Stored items

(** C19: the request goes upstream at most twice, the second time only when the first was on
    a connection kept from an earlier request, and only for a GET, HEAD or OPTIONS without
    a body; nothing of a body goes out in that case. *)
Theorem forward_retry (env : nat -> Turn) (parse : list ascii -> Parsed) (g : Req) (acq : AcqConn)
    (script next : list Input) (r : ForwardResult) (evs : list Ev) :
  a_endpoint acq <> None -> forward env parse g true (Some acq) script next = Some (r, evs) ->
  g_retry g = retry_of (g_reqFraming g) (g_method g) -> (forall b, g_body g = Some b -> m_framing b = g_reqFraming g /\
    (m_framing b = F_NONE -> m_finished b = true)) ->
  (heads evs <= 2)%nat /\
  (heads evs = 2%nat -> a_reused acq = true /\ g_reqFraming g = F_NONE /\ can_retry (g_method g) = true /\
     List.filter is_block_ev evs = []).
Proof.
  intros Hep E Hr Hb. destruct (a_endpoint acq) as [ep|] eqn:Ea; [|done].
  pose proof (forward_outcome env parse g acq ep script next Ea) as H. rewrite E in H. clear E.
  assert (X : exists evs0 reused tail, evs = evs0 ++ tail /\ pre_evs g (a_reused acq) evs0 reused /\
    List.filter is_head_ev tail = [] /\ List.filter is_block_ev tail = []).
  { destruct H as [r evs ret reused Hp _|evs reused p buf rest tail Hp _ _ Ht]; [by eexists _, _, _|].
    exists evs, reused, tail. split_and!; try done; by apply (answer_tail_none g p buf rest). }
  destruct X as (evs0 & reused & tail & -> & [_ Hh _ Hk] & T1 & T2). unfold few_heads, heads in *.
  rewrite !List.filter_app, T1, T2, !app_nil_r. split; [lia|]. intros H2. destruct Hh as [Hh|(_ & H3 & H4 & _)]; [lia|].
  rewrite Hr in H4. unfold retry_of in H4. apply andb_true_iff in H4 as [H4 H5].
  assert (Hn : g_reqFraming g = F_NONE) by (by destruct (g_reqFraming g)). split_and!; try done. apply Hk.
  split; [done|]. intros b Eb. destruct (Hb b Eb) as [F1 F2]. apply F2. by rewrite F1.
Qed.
* * *
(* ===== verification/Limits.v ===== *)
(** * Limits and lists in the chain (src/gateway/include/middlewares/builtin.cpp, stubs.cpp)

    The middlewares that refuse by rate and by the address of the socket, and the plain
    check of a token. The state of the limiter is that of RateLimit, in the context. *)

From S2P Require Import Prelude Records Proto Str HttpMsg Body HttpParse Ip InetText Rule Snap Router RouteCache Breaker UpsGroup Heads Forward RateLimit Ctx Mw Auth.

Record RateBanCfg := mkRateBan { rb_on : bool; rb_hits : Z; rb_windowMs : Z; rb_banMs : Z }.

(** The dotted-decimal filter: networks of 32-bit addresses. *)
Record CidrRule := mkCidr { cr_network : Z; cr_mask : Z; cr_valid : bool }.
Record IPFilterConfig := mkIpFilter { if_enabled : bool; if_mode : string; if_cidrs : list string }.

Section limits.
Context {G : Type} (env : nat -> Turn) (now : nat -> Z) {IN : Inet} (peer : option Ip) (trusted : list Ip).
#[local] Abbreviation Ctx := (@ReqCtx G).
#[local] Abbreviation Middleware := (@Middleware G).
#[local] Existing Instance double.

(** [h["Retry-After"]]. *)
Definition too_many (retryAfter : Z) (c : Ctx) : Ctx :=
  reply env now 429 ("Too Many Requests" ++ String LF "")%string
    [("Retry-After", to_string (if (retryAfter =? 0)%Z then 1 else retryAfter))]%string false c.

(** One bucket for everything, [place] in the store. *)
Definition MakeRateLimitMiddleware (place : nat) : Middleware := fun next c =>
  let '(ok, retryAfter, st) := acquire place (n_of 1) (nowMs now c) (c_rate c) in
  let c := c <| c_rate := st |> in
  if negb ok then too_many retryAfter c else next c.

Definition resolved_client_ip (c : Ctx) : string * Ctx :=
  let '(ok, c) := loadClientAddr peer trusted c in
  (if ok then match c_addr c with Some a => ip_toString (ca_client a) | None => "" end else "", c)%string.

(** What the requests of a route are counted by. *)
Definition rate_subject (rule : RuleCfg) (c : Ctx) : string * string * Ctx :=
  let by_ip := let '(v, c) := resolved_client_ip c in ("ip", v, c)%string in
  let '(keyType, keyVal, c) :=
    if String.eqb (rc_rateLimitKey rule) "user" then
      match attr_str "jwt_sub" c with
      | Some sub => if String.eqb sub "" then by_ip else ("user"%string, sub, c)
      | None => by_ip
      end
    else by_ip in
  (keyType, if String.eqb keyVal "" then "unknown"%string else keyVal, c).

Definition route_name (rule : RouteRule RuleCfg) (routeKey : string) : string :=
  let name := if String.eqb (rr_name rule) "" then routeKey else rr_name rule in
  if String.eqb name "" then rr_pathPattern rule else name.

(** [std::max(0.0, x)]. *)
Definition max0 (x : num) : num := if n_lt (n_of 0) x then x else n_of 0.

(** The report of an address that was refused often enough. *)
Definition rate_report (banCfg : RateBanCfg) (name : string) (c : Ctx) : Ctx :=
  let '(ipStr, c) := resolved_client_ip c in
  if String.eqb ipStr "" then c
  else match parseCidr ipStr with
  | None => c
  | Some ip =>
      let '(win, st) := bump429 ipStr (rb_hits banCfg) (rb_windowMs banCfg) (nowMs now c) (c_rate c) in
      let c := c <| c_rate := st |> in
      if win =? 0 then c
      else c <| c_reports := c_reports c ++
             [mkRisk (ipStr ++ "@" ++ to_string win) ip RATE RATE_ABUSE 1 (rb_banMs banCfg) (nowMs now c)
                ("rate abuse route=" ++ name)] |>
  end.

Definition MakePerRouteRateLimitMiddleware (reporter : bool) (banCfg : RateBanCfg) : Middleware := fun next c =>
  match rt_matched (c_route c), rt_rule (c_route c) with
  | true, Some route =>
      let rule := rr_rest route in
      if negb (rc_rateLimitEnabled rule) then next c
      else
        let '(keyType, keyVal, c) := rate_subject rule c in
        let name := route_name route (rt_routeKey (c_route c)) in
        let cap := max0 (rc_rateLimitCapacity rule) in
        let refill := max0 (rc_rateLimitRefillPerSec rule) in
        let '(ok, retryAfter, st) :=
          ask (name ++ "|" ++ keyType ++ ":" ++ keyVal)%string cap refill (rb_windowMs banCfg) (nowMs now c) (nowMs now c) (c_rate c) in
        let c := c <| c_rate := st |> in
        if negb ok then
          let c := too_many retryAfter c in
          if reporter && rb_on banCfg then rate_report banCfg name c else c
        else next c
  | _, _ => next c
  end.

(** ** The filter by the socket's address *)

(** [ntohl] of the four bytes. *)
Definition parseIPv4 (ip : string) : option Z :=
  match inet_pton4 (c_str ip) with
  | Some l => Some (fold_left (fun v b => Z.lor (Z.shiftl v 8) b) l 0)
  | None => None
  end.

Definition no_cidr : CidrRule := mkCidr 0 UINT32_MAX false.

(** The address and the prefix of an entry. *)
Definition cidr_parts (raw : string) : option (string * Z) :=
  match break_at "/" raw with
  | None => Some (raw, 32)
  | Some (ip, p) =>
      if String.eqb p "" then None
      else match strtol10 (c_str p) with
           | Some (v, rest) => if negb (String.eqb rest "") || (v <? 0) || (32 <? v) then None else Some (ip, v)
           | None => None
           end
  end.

## Task requirements
Copy out the range of lines above starting at the line with "(** * Limits" and ending at the line with "retryAfter))]%string false c.", exactly and including both.

## Your solution
(** * Limits and lists in the chain (src/gateway/include/middlewares/builtin.cpp, stubs.cpp)

    The middlewares that refuse by rate and by the address of the socket, and the plain
    check of a token. The state of the limiter is that of RateLimit, in the context. *)

From S2P Require Import Prelude Records Proto Str HttpMsg Body HttpParse Ip InetText Rule Snap Router RouteCache Breaker UpsGroup Heads Forward RateLimit Ctx Mw Auth.

Record RateBanCfg := mkRateBan { rb_on : bool; rb_hits : Z; rb_windowMs : Z; rb_banMs : Z }.

(** The dotted-decimal filter: networks of 32-bit addresses. *)
Record CidrRule := mkCidr { cr_network : Z; cr_mask : Z; cr_valid : bool }.
Record IPFilterConfig := mkIpFilter { if_enabled : bool; if_mode : string; if_cidrs : list string }.

Section limits.
Context {G : Type} (env : nat -> Turn) (now : nat -> Z) {IN : Inet} (peer : option Ip) (trusted : list Ip).
#[local] Abbreviation Ctx := (@ReqCtx G).
#[local] Abbreviation Middleware := (@Middleware G).
#[local] Existing Instance double.

(** [h["Retry-After"]]. *)
Definition too_many (retryAfter : Z) (c : Ctx) : Ctx :=
  reply env now 429 ("Too Many Requests" ++ String LF "")%string
    [("Retry-After", to_string (if (retryAfter =? 0)%Z then 1 else retryAfter))]%string false c.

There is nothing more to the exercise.